But fantasy, says Orwell, is an interesting phenomenon — “a perversion made possible by the machine age”.

Now that’s more like it. With this, Orwell touches on far deeper aspects of the human psyche than he did with 1984. With this realisation, his vision of a technology-powered police state (or intrusive corporation, but he didn’t see that one) is at once clarified and better substantiated. When instincts are neglected, fantasy takes over, as does self-regard.

Setting the scene for Big Brother

At the time when Orwell wrote 1984, information technology was in its infancy, known only to some (as information theory), and important only to the war effort on both sides, to encrypt messages. Yet he might have said the same thing about IT as he did about industrial machines. Information technology has long been accused of alienating man from his surroundings.

If it’s not the computational skills of children disappearing with the use of calculators in school, it’s psychiatry going on about the loss of interpersonal skills with some of today’s killer apps — online sms, e-mail, chat — you name it.

Mightn’t a new millennium, where we have almost ubiquitous Internet access, satellite TV, and instant, cheap (sometimes free) communication, have the same effect of focusing our minds inwardly and estranging us from others and our surroundings? Of course it might have. It’s been argued for a very long time.
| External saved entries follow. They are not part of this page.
(* ===== verification/Prelude.v ===== *)
(** * RondOS, verified: the kernel of [src/kernel/src] in Rocq

    RondOS is a small 32-bit x86 kernel.  A boot loader in assembly leaves a
    memory map, turns on paging and jumps to [main]; the kernel brings up a
    serial port and a text console, programs the interrupt controllers and the
    timer, fills an interrupt table, starts a page allocator on first use and
    idles, serving timer and keyboard interrupts.  This library translates the
    Rust code of the kernel into executable definitions and proves what each
    part promises and that the parts work together.

    ** The model

    - An integer is a [Z]; [uint w] is being a [w]-bit one.  Arithmetic
      ([Machine.add], [sub], ..) overflows as Rust does: a panic with overflow
      checks (the [dev] profile), wrap-around without ([release]).  Every
      theorem holds for both: the profile is a field of [Machine.Platform].
    - Code is in the monad [Machine.M S]: a [&mut self] of type [S], the
      hardware [Hw] (mapped bytes, text screen, trace of port accesses, the CPU
      registers used), and a [result]: a value, a panic, a fault on unmapped
      memory, undefined behaviour, or a wait that did not end.
    - Devices are [Platform.port_in]: what a port read answers, as a function of
      all port accesses before it.  [spin_fuel] is the number of tests a spin
      loop makes before the run counts as hanging; theorems about returning
      assume a device that answers within it ([Serial.Responsive]), or that it
      allows the two rounds [Singleton.init] needs.
    - Memory is a finite map from addresses to bytes; unmapped addresses fault.
      Reordering of memory accesses, caches and timing are not modelled.

    ** The files

    - [Prelude]: this file; integers, bits, lists, counting; tactics, hints.
    - [Machine]: outcomes, arithmetic, hardware, the monad, loops, memory,
      lenses, weakest preconditions.
    - [Fmt]: what is used of [core::fmt]; the interface [FmtWrite].
    - [BitAccess] ([utils/mod.rs]), [X86] ([arch/x86/mod.rs]), [Pic]
      ([arch/x86/pic.rs]), [Serial] ([io/serial.rs]), [Vga] ([io/vga.rs]),
      [Singleton] ([utils/singleton.rs]), [Loader] ([loader.rs]), [MemMap]
      ([mm/mod.rs]): one component each.
    - [Preempt] ([io/vga.rs]): the last arm of [putc] with the points at which
      an interrupt may print on the same console, and all of [putc] with every
      use of a field read anew.
    - [Bitmap], [Page], [PageTable] ([mm/page.rs]): the bitmap, the allocator
      over it, page-table entries.
    - [Alloc] ([mm/mod.rs]): the global allocator, against the interface
      [PageManager] that [Page] implements.
    - [Intr] ([arch/x86/intr.rs]): the interrupt table.
    - [Kernel]: the statics as one record, the print macros.
    - [Main] ([main.rs]): start-up, handlers, the keyboard decoder.
    - [Steps]: code laid out as a tree of single accesses ([prog], [Traced]), and
      its run with interrupts between them ([preempt], [preempt_sim]), and the
      states such a run comes through ([passes]).
    - [Interleave]: the layouts of the report of [main] and of the heap's
      operations, and what interrupts between their accesses change.
    - [Contexts]: [get_mut] laid out likewise, run by contexts that share the
      statics under any schedule.
    - [Races]: the same for key presses during the report, which print on the
      console [main] is printing on: an interrupted print stays beside the
      undisturbed one, with the column on the row, until a key press takes it off.
    - [Boot]: start-up and interrupts end to end; [Heap]: the running kernel's
      heap against a set of pages; [Holes]: that heap filled, on a memory map
      with holes; [Uptime]: interrupts inside start-up;
      [Lines]: the sixteen interrupt lines, both controllers, the table and the
      handlers as one state machine.
    - [Faults]: panics inside panics, and faulting accesses that are retried.
    - [Fuel]: the poll budget of the spin loops is no more than a budget.

    A definition has the name of the function it translates, with a prefix
    where two components use the same name, and follows its statements in order;
    the code comes first in each file, then specifications, lemmas, properties
    and witnesses.

    ** What is proved

    - Memory: [Alloc.heap_safety] (any history of allocation and release keeps
      live blocks disjoint, in the managed area, and leaks nothing),
      [dealloc_live_succeeds], [alloc_outcomes]; [Heap.kernel_heap] (the kernel
      answers every history of requests, wrong ones included, as the set of
      pages does, whatever interrupts come inside them), with what that set promises a client in
      [spec_block_fresh] and [spec_release_allocate]; [Page.get_page_spec],
      [free_page_spec], [get_free_roundtrip], [page_allocator_default_spec];
      [Bitmap.bitmap_find_first_fit], [bitmap_flips_spec];
      [MemMap.available_mem_size_counts] and the rest of [MemMap];
      [PageTable.pte_decode_encode].
    - Interrupts: [Intr.idt_install_dispatch], [idt_index_spec],
      [set_handle_fn_gate], [gate_options]: what the processor decodes from the table;
      [Pic.pic_init_programs], [Boot.irq_routing]: which handler a line reaches;
      [Lines.lines_served] (timer and keyboard are served next whatever the
      other lines do) and [lines_lost] (those are served once at most and
      take the less urgent ones with them);
      [Main.keyboard_handler_spec], [timer_handler_spec], [scancode_spec],
      [serve_spec].
    - Output: [Vga.vga_refines_terminal], [vga_cursor_tracks] and [vga_cursor_life]
      against an abstract terminal and a model of the cursor registers;
      [Preempt.putc_interrupts_safe] and [putc_race_panics]: where an interrupt
      inside a print is harmless and where it is not;
      [Serial.serial_write_str_spec], [serial_default_programs] against the
      UART's protocol and registers.
    - Globals: [Singleton.singleton_init_once], [singleton_published_stable],
      [singleton_progress] about the protocol of any number of contexts, which
      by [Contexts.get_mut_refines_protocol] is what the code does;
      [get_mut_initialises_once] and [get_mut_reentry_hangs] on one CPU.
    - Start-up: [Boot.main_boots], [Boot.kernel_runs]; [Boot.boot_output]: the
      screen and the serial line it leaves; [Uptime.kernel_uptime] adds timer
      interrupts inside start-up, [kernel_any_interrupts] key presses too:
      the report panics only if its run came through a state with the console's
      column off the row ([Steps.passes]), and otherwise nothing panics, during
      start-up or after it.
      [Races.race_window] finds, for one concrete run, the one access before
      which a key press does that.
    - Interrupts at any point: [Interleave.report_preemptible] (prints, memory,
      first allocation) for the timer, [heap_preemptible] for both interrupts,
      any number of them before each access.
      The simulation behind them needs of an access only that it cannot see
      what the handler changed, and of the handler that it keeps that so.
    - Errors: [Faults.panic_reported], [race_fatal], [page_fault_livelock],
      [heap_beyond_mapping]; [Holes.heap_in_holes].
    - All of the kernel: [Fuel.kernel_terminates].
    - Bits: [BitAccess.set_bits_get_bits], [bit_range_outcomes],
      [X86.selector_fields].

    Some theorems state defects: a free run at the end of the bitmap makes
    [find] panic, a region nested in the one before it breaks [available_mem_size], [alloc] ignores
    alignments above a page, [Singleton::drop] tests the wrong way round, the
    timer count can be the illegal 1, a key pressed at the wrong moment of a
    print moves the column off the row, from where the panic handler itself
    panics, the page-fault handler returns to the access that faulted, the
    allocator gives out memory that the loader did not map and memory that the
    memory map does not list, and an interrupt on
    a line without a handler, all of which [pic_init] unmasks, is never ended.

    ** What is not modelled

    The boot loader (its result is [Boot.booted]), [thread/mod.rs] (two types
    without operations), [cti] (not an instruction), the build files.  The
    [hlt] loop is the list of interrupts served in it.  Interrupts elsewhere come
    between accesses: a byte of memory, a port, the text buffer, a static, a
    field of the console.  That is coarser than instructions, but the timer
    handler touches none of what the report and the heap touch, so when a value
    is read again or kept in a register makes no difference.  It does for a key
    press during a print; there the accesses are taken in source order, one by
    one, every field read anew ([Preempt.putc_src]), and what a compiler may do
    with two mutable references to one console is not modelled.  Interrupts
    between the reads and writes inside one method call of [BitMap] or inside
    one formatted line are covered; interrupts before [sti] cannot happen.
    The [copy_within] of a scroll is one access, and a line is formatted from its
    arguments before it is printed; no handler writes what the arguments read.
    Lines other than the timer's and the keyboard's are followed in the idle loop
    only ([Lines]); of the controllers' modes those the kernel selects are
    modelled, without spurious interrupts.  Handlers
    run with interrupts off (interrupt gates) and do not nest. *)
From Stdlib Require Import ZArith Lia Btauto.
From stdpp Require Import base tactics numbers list.
(* ===== verification/X86.v ===== *)
(** * CPU access: [arch/x86/mod.rs]

    Port I/O, the registers the kernel reads, [lidt]/[sti], privilege levels
    and segment selectors.  [cti] is left out: its asm string is no x86
    instruction (the mnemonic is [cli]). *)
From Stdlib Require Import ZArith Lia String.
From stdpp Require Import base tactics numbers list gmap.
From S2P Require Import Prelude.
From S2P Require Import Machine.
From S2P Require Import Fmt.
From S2P Require Import BitAccess.

(** ** Ports and registers *)
Section cpu.
Context `{Platform} {S : Type}.

Definition inb (port : Z) : M S Z := fun s h =>
  let v := port_in (trace h) port in (Ok v, (s, log_io (In port v) h)).

Definition outb (port data : Z) : M S unit := modify_hw (log_io (Out port data)).

Definition cr3 : M S Z := h ← hw; mret (reg_cr3 h).
Definition esp : M S Z := h ← hw; mret (reg_esp h).
Definition sti : M S unit := modify_hw (set_if true).

(** The code segment register, as a selector. *)
Definition get_cs : M S Z := h ← hw; mret (reg_cs h).

Lemma wp_inb port (Q : Z -> S -> Hw -> Prop) s h :
  wp (inb port) Q s h <->
    let v := port_in (trace h) port in Q v s (log_io (In port v) h).
Proof. done. Qed.

Lemma wp_outb port data (Q : unit -> S -> Hw -> Prop) s h :
  wp (outb port data) Q s h <-> Q tt s (log_io (Out port data) h).
Proof. done. Qed.
End cpu.

#[export] Hint Rewrite @wp_inb @wp_outb : wp.

Record DescriptorTablePointer := MkDTP { limit : Z; base : Z }.

Definition lidt {S} (idt : DescriptorTablePointer) : M S unit :=
  modify_hw (set_idtr (base idt, limit idt)).

(** ** Privilege levels *)
Inductive PrivilegeLevel := Ring0 | Ring1 | Ring2 | Ring3.

#[export] Instance PrivilegeLevel_eq_dec : EqDecision PrivilegeLevel.
Proof. solve_decision. Defined.

(** [rpl as u16]. *)
Definition privilege_as_u16 (p : PrivilegeLevel) : Z :=
  match p with Ring0 => 0 | Ring1 => 1 | Ring2 => 2 | Ring3 => 3 end.

Definition from_u16 (value : Z) : result PrivilegeLevel :=
  match value with
  | 0 => Ok Ring0
  | 1 => Ok Ring1
  | 2 => Ok Ring2
  | 3 => Ok Ring3
  | _ => Panic Explicit
  end.

Lemma from_as_u16 p : from_u16 (privilege_as_u16 p) = Ok p.
Proof. by destruct p. Qed.

Lemma privilege_two_bits p : privilege_as_u16 p ∈u 2.
Proof. destruct p; split; cbn; lia. Qed.

Lemma from_u16_two_bits v : v ∈u 2 -> exists p, from_u16 v = Ok p /\ privilege_as_u16 p = v.
Proof.
  intros [??]. assert (v = 0 \/ v = 1 \/ v = 2 \/ v = 3) as Hv by (change (2 ^ 2) with 4 in *; lia).
  destruct Hv as [-> | [-> | [-> | ->]]]; eexists; split; reflexivity.
Qed.

(** ** Segment selectors: [SegmentSelector(pub u16)] *)
Section selector.
Context `{Platform}.

Definition selector_new (index : Z) (rpl : PrivilegeLevel) : result Z :=
  i ← shl 16 index 3; Ok (Z.lor i (privilege_as_u16 rpl)).

Definition selector_index (sel : Z) : result Z := shr 16 sel 3.

Definition selector_rpl (sel : Z) : result PrivilegeLevel :=
  v ← get_bits 16 sel (range_exclusive 0 2); from_u16 v.

Definition selector_set_rpl (sel : Z) (rpl : PrivilegeLevel) : result Z :=
  set_bits 16 sel (range_exclusive 0 2) (privilege_as_u16 rpl).

(** [impl fmt::Debug]: the text written. *)
Definition privilege_fmt (p : PrivilegeLevel) : list Z :=
  match p with
  | Ring0 => bs "Ring0" | Ring1 => bs "Ring1" | Ring2 => bs "Ring2" | Ring3 => bs "Ring3"
  end.

Definition selector_fmt (sel : Z) : result (list Z) :=
  i ← selector_index sel;
  r ← selector_rpl sel;
  Ok (debug_struct (bs "SegmentSelector") [(bs "index", display i); (bs "rpl", privilege_fmt r)]).

Lemma selector_rpl_field sel :
  sel ∈u 16 -> selector_rpl sel = (from_u16 (field sel 0 2)).
Proof.
  intros Hs. unfold selector_rpl.
  by ok_step (get_bits_spec 16 sel (range_exclusive 0 2) 0 2) by (done || (unfold valid_range; lia)).
Qed.

Lemma selector_set_rpl_field sel p :
  sel ∈u 16 -> selector_set_rpl sel p = Ok (with_field sel 0 2 (privilege_as_u16 p)).
Proof.
  intros Hs. pose proof (privilege_two_bits p) as Hp. unfold selector_set_rpl.
  rewrite (set_bits_run 16 sel (range_exclusive 0 2) 0 2), decide_True; try done.
  eapply uint_mono; [|done]; lia.
Qed.

Lemma field_of_lor_shift a b n :
  0 <= n -> b ∈u n -> field (Z.lor (Z.shiftl a n) b) 0 n = b.
Proof.
  intros ? Hb. apply Z.bits_inj'. intros i ?. rewrite testbit_field by lia.
  replace (i + 0) with i by lia. replace (n - 0) with n by lia.
  destruct (Z.ltb_spec i n); simpl.
  - rewrite Z.lor_spec, testbit_shiftl by lia. by destruct (Z.leb_spec n i); [lia|].
  - by rewrite (testbit_uint_high n b) by (done || lia).
Qed.

Lemma selector_new_value index p :
  index ∈u 13 ->
  selector_new index p = Ok (Z.lor (Z.shiftl index 3) (privilege_as_u16 p)) /\
  Z.lor (Z.shiftl index 3) (privilege_as_u16 p) ∈u 16.
Proof.
  intros [??]. assert (Z.shiftl index 3 ∈u 16).
  { rewrite Z.shiftl_mul_pow2 by lia. split; lia. }
  assert (privilege_as_u16 p ∈u 16)
    by (eapply uint_mono; [|apply privilege_two_bits]; lia).
  split; [|by apply uint_lor].
  unfold selector_new. ok_step shl_ok by lia. by rewrite wrap_small.
Qed.

Lemma selector_new_accessors index p :
  let s := Z.lor (Z.shiftl index 3) (privilege_as_u16 p) in
  s ∈u 16 ->
  Z.testbit s 2 = false /\ selector_index s = Ok index /\ selector_rpl s = Ok p.
Proof.
  intros s Hs. pose proof (privilege_two_bits p) as Hp. subst s. split_and!.
  - autorewrite with bits. by rewrite (testbit_uint_high 2 (privilege_as_u16 p)) by (done || lia).
  - unfold selector_index. rewrite shr_ok by lia. f_equal. apply Z.bits_inj'. intros i ?.
    autorewrite with bits. rewrite (testbit_uint_high 2 (privilege_as_u16 p)) by (done || lia).
    destruct (Z.leb_spec 3 (i + 3)); [|lia]. rewrite orb_false_r. simpl. f_equal. lia.
  - rewrite selector_rpl_field by done.
    replace (Z.shiftl index 3) with (Z.shiftl (Z.shiftl index 1) 2)
      by (rewrite Z.shiftl_shiftl by lia; done).
    rewrite field_of_lor_shift by (done || lia). apply from_as_u16.
Qed.

Lemma selector_set_rpl_accessors sel q :
  let s' := with_field sel 0 2 (privilege_as_u16 q) in
  sel ∈u 16 ->
  s' ∈u 16 /\ selector_rpl s' = Ok q /\ selector_index s' = selector_index sel /\
  Z.testbit s' 2 = Z.testbit sel 2.
Proof.
  intros s' Hs. pose proof (privilege_two_bits q) as Hq. subst s'.
  assert (with_field sel 0 2 (privilege_as_u16 q) ∈u 16)
    by (apply uint_with_field; unfold valid_range; done || lia).
  split_and!; try done.
  - rewrite selector_rpl_field, field_with_field by (done || lia). apply from_as_u16.
  - unfold selector_index. rewrite !shr_ok by lia. f_equal. apply Z.bits_inj'. intros i ?.
    rewrite !Z.shiftr_spec, testbit_with_field by (done || lia).
    by rewrite decide_False by lia.
  - rewrite testbit_with_field by (done || lia). by rewrite decide_False by lia.
Qed.

Lemma selector_rpl_total sel :
  sel ∈u 16 -> exists r, selector_rpl sel = Ok r /\ privilege_as_u16 r = sel mod 4.
Proof.
  intros Hs. rewrite selector_rpl_field by done.
  destruct (from_u16_two_bits (field sel 0 2)) as (r & Hr & He);
    [by apply (uint_field sel 0 2)|].
  exists r. split; [done|]. rewrite He, field_div_mod by lia. by rewrite Z.div_1_r.
Qed.

(** Selectors: a table index below 2^13 and a privilege level survive
    [new] and its accessors, and [new] selects the GDT; [rpl] is total on
    every 16-bit selector; [set_rpl] replaces the level and nothing else. *)
Theorem selector_fields (index sel : Z) (p q : PrivilegeLevel) :
  index ∈u 13 -> sel ∈u 16 ->
  (exists s, selector_new index p = Ok s /\ s ∈u 16 /\ Z.testbit s 2 = false /\
     selector_index s = Ok index /\ selector_rpl s = Ok p) /\
  (exists r, selector_rpl sel = Ok r /\ privilege_as_u16 r = sel mod 4) /\
  (exists s', selector_set_rpl sel q = Ok s' /\ s' ∈u 16 /\ selector_rpl s' = Ok q /\
     selector_index s' = selector_index sel /\ Z.testbit s' 2 = Z.testbit sel 2).
Proof.
  intros Hi Hs. destruct (selector_new_value index p Hi).
  split_and!; [eauto using selector_new_accessors|by apply selector_rpl_total|].
  rewrite selector_set_rpl_field by done. eauto using selector_set_rpl_accessors.
Qed.
End selector.

Lemma selector_fields_witness :
  exists s, @selector_new (constant_platform true 0) 1 Ring0 = Ok s /\
    @selector_index (constant_platform true 0) s = Ok 1.
Proof.
  destruct (@selector_fields (constant_platform true 0) 1 0x13 Ring0 Ring3)
    as ((s & H1 & _ & _ & H2 & _) & _); [split; [lia|reflexivity]|split; [lia|reflexivity]|].
  exists s. split; [exact H1|exact H2].
Defined.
Might it also lead to the enablement of governments and companies to use the information we leave everywhere on the Internet and telephone networks about ourselves to their advantage? Of course. Sometimes you agree to being a receptacle of someone’s mindless advertising broadcast, and sometimes you are photographed or tapped without your knowledge. But that’s OK. Our lives are not that interesting anyway, and the software they use to track our buying patterns aren’t telling them as much as they need to know yet. To sell stuff to us, I mean.

There’s a far more important effect of cheap, universal communication and broadcast technologies. It is the integration of just about everyone (Africa and to some extent parts of Asia and South America are exceptions) into one viewing and broadcasting horde.

Think about it. Previously you had access to books. They had to be damn good or sufficiently prurient to be printed. Few could buy them, certainly not the poor. Now, if you have a TV or PC with a telephone line, the world’s your oyster.

Not only can you watch or read about everything for next to nothing, but you’re quite welcome to hook your PC up to a webcam and film yourself snogging, and then broadcast it. You can get married online or have sex for the first time.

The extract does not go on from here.